Skip these steps and you can count on burning through your money before ever getting to profit.
After reading all the technical advice offered here...let me weigh in with something different: get help. Don't try to do it all yourself. Either find partners, advisors, or industry insiders who will give you some helpful advice along the way.
Learning the ins and outs of the business + learning the business of business + dealing with the emotional challenges of leading a business = a lot to swallow. You can't consume it all at once so find help.
Consider an interim step such as: Find companies that produce the purification system and become a rep. Discover what it take to sell it at the consumer level. Based on your budget, plan a marketing campaign and test what draws and what doesn't.
Join the appropriate association for water purification. Meet people and learn from them.
Bottom line: find trustworthy help by hiring it, borrowing it, or engaging advisors in areas where you are weak.
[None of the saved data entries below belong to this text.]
(** * Dodgeball arena: match and combat simulation

    A shallow embedding of the match/combat core of the dodgeball server:
    - [GameConfig]               (src/GameConfig.ts)
    - [GameModeManager]          (src/GameModeManager.ts, first class)
    - [GameManager]              (src/GameModeManager.ts, second class)
    - [DodgeballPlayerEntity]    (the player combat entity)
    - [DodgeballEntity]          (src/DodgeballEntity.ts, the projectile)
    - [PowerUpEntity]            (the power-up pickup)

    Conventions of the embedding.
    - The game manager is a singleton that owns every player entity through
      its [_playerEntities] map; entities are therefore addressed by player
      id and their fields live in that map.  Methods of an entity take the
      id and the manager state and return the new manager state.
    - JS [Map]s whose iteration order is irrelevant for the code that is
      modelled (only counts and lookups are taken) are [gmap string _].
    - Calls into the host (chat, achievements, particles) are recorded in a
      log carried by the manager state, newest entry first.
    - [setTimeout] timers are deadlines on a logical clock in milliseconds;
      a timer fires when the clock reaches its deadline.
    - [health], [shield], damage and times are integers; the damage
      multiplier of a ball, a JS double, is an exact rational. *)

From Stdlib Require Import ZArith QArith Qround Qpower Lia Lqa Bool.
From stdpp Require Import gmap strings list fin_maps.

Local Open Scope Z_scope.

(** ** Enumerations of GameConfig.ts *)

Inductive GameState := WAITING | STARTING | PLAYING | ENDING.
Inductive Team := RED | BLUE.
Inductive PowerUpType :=
  SPEED_BOOST | INVISIBILITY | MULTI_THROW | SHIELD
| TELEPORT | FREEZE | MAGNET | TIME_SLOW.

#[global] Instance GameState_eq_dec : EqDecision GameState.
Proof. solve_decision. Defined.
#[global] Instance Team_eq_dec : EqDecision Team.
Proof. solve_decision. Defined.
#[global] Instance PowerUpType_eq_dec : EqDecision PowerUpType.
Proof. solve_decision. Defined.

(** ** Constants of GameConfig.ts *)

Module GameConfig.
Definition MIN_PLAYERS_TO_START : nat := 2.
Definition COUNTDOWN_SECONDS : nat := 5.
Definition ROUND_TIME_MS : Z := 4 * 60 * 1000.
Definition ROUND_END_DELAY_MS : Z := 3000.
Definition DODGEBALL_COUNT : nat := 8.
Definition DODGEBALL_DAMAGE : Z := 100.
Definition DODGEBALL_CATCH_WINDOW_MS : Z := 250.
Definition DODGEBALL_MAX_BOUNCES : nat := 3.
Definition DODGEBALL_LIFETIME_MS : Z := 15000.
Definition PLAYER_HEALTH : Z := 100.
Definition PLAYER_SHIELD : Z := 50.
(** ADVANCED.BOUNCE_DAMAGE_MULTIPLIER = 0.8 *)
Definition BOUNCE_DAMAGE_MULTIPLIER : Q := 4 # 5.
End GameConfig.

(** ** Host calls that the core issues, kept as a log *)

Inductive HostEvent :=
| MsgWelcome (to : string)
| MsgYourTeam (to : string) (t : Team)
| MsgJoined (who : string) (t : Team)
| MsgLeft (who : string)
| MsgShieldBroke (to : string)
| MsgTookDamage (to : string) (damage : Z)
| MsgEliminated (who : string) (t : option Team)
| MsgEliminatedBy (thrower victim : string)
| MsgCaught (catcher thrower : string)
| MsgRoundStart
| MsgTeamWins (t : Team)
| MsgDraw
| FxShieldBreak (who : string)
| AchRecordDeath (who : string)
| AchRecordElimination (who : string)
| AchEndMatch (who : string)
| UiUpdateAll.

(** ** State of a player combat entity (fields of DodgeballPlayerEntity) *)

Record PlayerEntity := mkPlayerEntity {
  isAlive : bool;
  team : option Team;
  health : Z;
  shield : Z;
  activePowerUps : list PowerUpType;   (* keys of _activePowerUps *)
  deaths : nat;                        (* _stats.deaths *)
  impulses : list Z;                   (* magnitudes passed to applyImpulse *)
  inWorld : bool                       (* this.world is defined *)
}.

(** ** State of the game manager singleton *)

Record GameManager := mkGameManager {
  world : bool;                                  (* this.world is defined *)
  gameState : GameState;
  playerEntities : gmap string PlayerEntity;
  playerTeams : gmap string Team;
  alivePlayers : gmap string bool;
  roundTimer : bool;                             (* round timer pending *)
  hostLog : list HostEvent
}.

Definition emit (evs : list HostEvent) (g : GameManager) : GameManager :=
  mkGameManager (world g) (gameState g) (playerEntities g) (playerTeams g)
                (alivePlayers g) (roundTimer g) (evs ++ hostLog g).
Finally, gather regularly with other small business owners to learn from them. It will accelerate your learning and development.
I think it's great that you take on and make your endeavor a success. I lived in indola Africa working as the Creative Director for www.theQfund.org As a contractor from my company Wallman Design and the adverting and marketing specialist to obtain land, market their programs to investors and achieve substantial backup for the schools they built for underprivileged children.
We were able to help get over three hundred children overcome substantial obstacles and grow a self supporting environment in a very complicated area with major politics in this part of Africa. Water was one of the most important values and will be for years to come.
I have read answers to your question below and some elements are very valuable while others are vague and don’t support your first and most important needs which include your branding and marketing initiatives to obtain investment and awareness reaching a targeted market and other outreach groups to help, or what you can afford to do on this level initially.
It’s a wonderful thing you are trying to do and you really need to do research on the competition, and potentially companies in the industry that might want you to join forces.
I'd start by researching the crap out of water purification and that whole industry. I would also start attending networking events and conferences that deal with that topic. Educate yourself in that vertical with the help of those that are in the trenches and you will develop the ability to start asking the hard questions you need to to actually determine if there's an opportunity here and if you have the chops to take it on.
The first step is in knowing your goals and the purpose of the business. is there a market for your product or service? It usually takes around two years for a business to get off the groiunbd so befor you undertake any onerrous paperwork for a busienss that may or may not be successful, I would go with what Virginia below has to say.. The three most important activities with a new business are:
2. promote and
Just get your product out and known and getting people to reach for it and want it. If it takes off like a rocket, then you can hire someone to do the boring paperwork.
I didn't have a business plan initially. I also didn't know who my clients were or how to explain the benefits of what I do. I've figured it out since then.
I also didn't define the core values of the business: Why am I doing? Why is it important to me?
I took an online class by Jason Nizar of Docstoc "fame" on how to start a business and he said something that that really impressed me... "when times get tough what keeps you going is having a big WHY." Are are the reasons for doing what we are doing strong enough? Take Taylor's questions to heart.